Propaganda besser aufdecken

Der Propaganda Monitor legt Strukturen weltweiter Desinformation offen. Grafik: Reporter ohne Grenzen

Die internationale Organisation Reporter ohne Grenzen (RSF) hat den Propaganda Monitor gelauncht – eine Sammlung von investigativen Recherchen, Hintergrundartikeln und Interviews mit internationalen Expertinnen und Experten, die fortlaufend erweitert wird. Der Monitor soll helfen, Taktiken, Mechanismen und Akteure aufzudecken, die scheinbar journalistische Formate nutzen, um ihre politische Ideologie zu verbreiten und Menschen zu manipulieren.

„Mit dem Propaganda Monitor wollen wir einen Beitrag gegen die weltweite Verbreitung von Propaganda und Desinformation leisten“, sagt RSF-Geschäftsführerin Anja Osterhaus. „Wir decken auf, wie Propaganda entsteht, wer davon profitiert und mit welchen geopolitischen Zielen sie verknüpft ist. Denn: Nur, wenn wir alle das System dahinter kennen, können wir dagegen vorgehen.“

Anlässlich des Starts des Propaganda Monitors veröffentlicht RSF eine Reihe von Artikeln zu russischer Propaganda, darunter eine Analyse, wie der Staatssender RT trotz Sanktionen Kreml-Propaganda auf dem Balkan verbreitet, und ein Interview mit Vladimir Rouvinski, Experte für russische Propaganda, über den Erfolg von RT in Lateinamerika. Die Portraits zweier für den Kreml aktiver Propagandisten aus Italien und der Ukraine zeigen außerdem, wie der Kreml seinen internationalen Einfluss via Influencer ausbreitet. RSF deckte kürzlich ein russisches Fake-Video auf, dass von einem russischen Troll über X verbreitet wurde und eine angebliche Studie von RSF über Nazi-Symbole in der Ukraine zitiert.
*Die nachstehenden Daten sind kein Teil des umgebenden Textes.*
Lemma kill_started : started runtime_limits_default kill_requests.
Proof.
  assert (F : policy_fine (dload empty_cell)) by (split; [apply dplan_wf_validate; [constructor|by vm_compute]|constructor]).
  split; [apply default_limits_typed|repeat constructor; apply empty_cell_ok|repeat constructor; apply F].
Qed.
Lemma answered_reached : rtc runtime_step kill_start answered.
Proof. apply runtime_end_reaches. vm_compute. reflexivity. Qed.
Lemma killed_reached : rtc runtime_step kill_start killed.
Proof. etrans; [apply answered_reached|]. apply runtime_end_reaches. vm_compute. reflexivity. Qed.
Lemma counted_reached : rtc runtime_step kill_start counted.
Proof. etrans; [apply killed_reached|]. apply runtime_end_reaches. vm_compute. reflexivity. Qed.

(** The association and the worker under a number. *)
Definition association_at (a : nat) (r : Runtime) : option Association := dr_associations (sys_state (rt_system r)) !! a.
Definition worker_at (a : nat) (r : Runtime) : option Worker := mjoin (rt_workers r !! a).
Definition entered_at (a : nat) (r : Runtime) : option Z :=
  x ← association_at a r; w ← worker_at a r; Some (entered (as_record x) (wk_upstream w) (wk_downstream w) (wk_failures w)).
Lemma worker_at_some a r w : worker_at a r = Some w -> rt_workers r !! a = Some (Some w).
Proof. unfold worker_at. destruct (rt_workers r !! a) as [[v|]|]; cbn; congruence. Qed.

(** A datagram accepted while its association is killed can be in no
    counter.  The worker counts its channel before it writes its record and
    closes the channel only when it returns: a datagram that the listener has
    already resolved and sends in between is accepted and counted as ingress,
    and is dropped with the channel.  The kill reports success, and the record
    it keeps shows two queries in and one answer of which two were sent, failed,
    discarded or lost in an engine, and none refused by the channel. *)
Theorem kill_loses_a_datagram : exists r v x w,
  rtc runtime_step (runtime_initial runtime_limits_default [DqCreate dns; DqKill 1]) r
  /\ sys_calls (rt_system r) = [Ret (DsView (Ok v)); Ret (DsDone true)]
  /\ association_at 0 r = Some x /\ worker_at 0 r = Some w /\ wk_phase w = WEnded 1 /\ as_administrative x = true
  /\ dr_history (sys_state (rt_system r)) = [record_snapshot (as_record x) 0]
  /\ ar_ingress_datagrams (as_record x) = 2 /\ d_admitted_datagrams (ar_downstream_evidence (as_record x)) = 1
  /\ entered (as_record x) (wk_upstream w) (wk_downstream w) (wk_failures w) = 3
  /\ lost_by (ar_upstream_evidence (as_record x)) + lost_by (ar_downstream_evidence (as_record x)) + written_off (as_record x) = 2
  /\ ar_ingress_queue_overflow (as_record x) = 0.
Proof.
  exists (runtime_end accepted_late counted). do 3 eexists. split.
  - etrans; [exact counted_reached|]. apply runtime_end_reaches. vm_compute. reflexivity.
  - split; [vm_compute; reflexivity|]. split; [vm_compute; reflexivity|]. split; [vm_compute; reflexivity|]. by split_and!.
Qed.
Unabhängigen Journalismus stärken

Zukünftig soll es allerdings nicht nur um die Propaganda des Kremls gehen, denn der systematische Versuch durch Kommunikation die Meinung und das Verhalten von Menschen zu beeinflussen, ist ein weltweites Phänomen. Dort, wo Pressefreiheit fehlt, fehlen zuverlässige Informationen und Propaganda nimmt ihren Platz ein, so RSF. Auch unabhängiger, vielfältiger Journalismus muss demnach weiter gestärkt werden. Die Organisation hat zu diesem Zweck bereits zwei Projekte aufgebaut: Das Swoboda-Satellitenpaket bündelt unabhängige russische Exilmedien und internationale Kanäle, die auf Russisch senden, und erreicht laut RSF potenziell bis zu 4,5 Millionen Haushalte in Russland sowie 800.000 Haushalte in den russisch besetzten Gebieten der Ukraine. Und die Operation Collateral Freedom macht zensierte Informationen wieder zugänglich, indem Webseiten gespiegelt werden. Beide Projekte sind auch über den Propaganda Monitor zu finden.